(** ** Repeating an answer *)

Lemma filter_update_Match (P : Match.t → Prop) `{∀ m, Decision (P m)} k st ms :
  (∀ m, P (Match.set_status st m) ↔ P m) →
  filter P (update_Match k (Match.set_status st) ms)
  = update_Match k (Match.set_status st) (filter P ms).
Proof.
  intros HP. unfold update_Match. induction ms as [|m ms IH]; [done|].
  cbn [fmap list_fmap].
  change (list_fmap Match.t Match.t ?g ms) with (g <$> ms).
  destruct (decide (P m)) as [Hm|Hm].
  - rewrite (filter_cons_True P m) by done. cbn [fmap list_fmap].
    change (list_fmap Match.t Match.t ?g (filter P ms)) with (g <$> filter P ms).
    rewrite filter_cons_True; [by rewrite IH|].
    case_bool_decide; [by apply HP|done].
  - rewrite (filter_cons_False P m) by done.
    rewrite filter_cons_False; [done|].
    case_bool_decide; [by rewrite HP|done].
Qed.

Lemma update_Match_twice k st ms :
  update_Match k (Match.set_status st) (update_Match k (Match.set_status st) ms)
  = update_Match k (Match.set_status st) ms.
Proof.
  unfold update_Match. rewrite <-list_fmap_compose. apply list_fmap_ext.
  intros i m _. cbn. destruct (decide (Match.id m = k)) as [Hk|Hk].
  - rewrite (bool_decide_eq_true_2 (Match.id m = k)) by done. cbn.
    by rewrite bool_decide_eq_true_2.
  - rewrite (bool_decide_eq_false_2 (Match.id m = k)) by done.
    by rewrite bool_decide_eq_false_2.
Qed.

Lemma update_User_absorb a b st us :
  update_User a (User.set_matching_status st)
    (update_User b (User.set_matching_status st)
       (update_User a (User.set_matching_status st)
          (update_User b (User.set_matching_status st) us)))
  = update_User a (User.set_matching_status st)
      (update_User b (User.set_matching_status st) us).
Proof.
  unfold update_User. rewrite <-!list_fmap_compose. apply list_fmap_ext.
  intros i u _. cbn.
  destruct (decide (User.id u = a)) as [Ha|Ha];
    destruct (decide (User.id u = b)) as [Hb|Hb];
    repeat first
      [ rewrite (bool_decide_eq_true_2 (User.id u = a)) by done
      | rewrite (bool_decide_eq_false_2 (User.id u = a)) by done
      | rewrite (bool_decide_eq_true_2 (User.id u = b)) by done
      | rewrite (bool_decide_eq_false_2 (User.id u = b)) by done
      | progress cbn [User.id User.set_matching_status User.mbti User.gender] ];
    reflexivity.
Qed.

Lemma update_User_twice a st us :
  update_User a (User.set_matching_status st)
    (update_User a (User.set_matching_status st) us)
  = update_User a (User.set_matching_status st) us.
Proof.
  unfold update_User. rewrite <-list_fmap_compose. apply list_fmap_ext.
  intros i u _. cbn. destruct (decide (User.id u = a)) as [Hk|Hk].
  - rewrite (bool_decide_eq_true_2 (User.id u = a)) by done. cbn.
    by rewrite bool_decide_eq_true_2.
  - rewrite (bool_decide_eq_false_2 (User.id u = a)) by done.
    by rewrite bool_decide_eq_false_2.
Qed.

* **HOW TO COMPLETE THIS TASK**
Reproduce only what lies between the start of the listing above and the end of the line containing "rewrite filter_cons_True; [by", keeping every line exact.

* **RESULT BELOW**
(** ** Repeating an answer *)

Lemma filter_update_Match (P : Match.t → Prop) `{∀ m, Decision (P m)} k st ms :
  (∀ m, P (Match.set_status st m) ↔ P m) →
  filter P (update_Match k (Match.set_status st) ms)
  = update_Match k (Match.set_status st) (filter P ms).
Proof.
  intros HP. unfold update_Match. induction ms as [|m ms IH]; [done|].
  cbn [fmap list_fmap].
  change (list_fmap Match.t Match.t ?g ms) with (g <$> ms).
  destruct (decide (P m)) as [Hm|Hm].
  - rewrite (filter_cons_True P m) by done. cbn [fmap list_fmap].
    change (list_fmap Match.t Match.t ?g (filter P ms)) with (g <$> filter P ms).
    rewrite filter_cons_True; [by rewrite IH|].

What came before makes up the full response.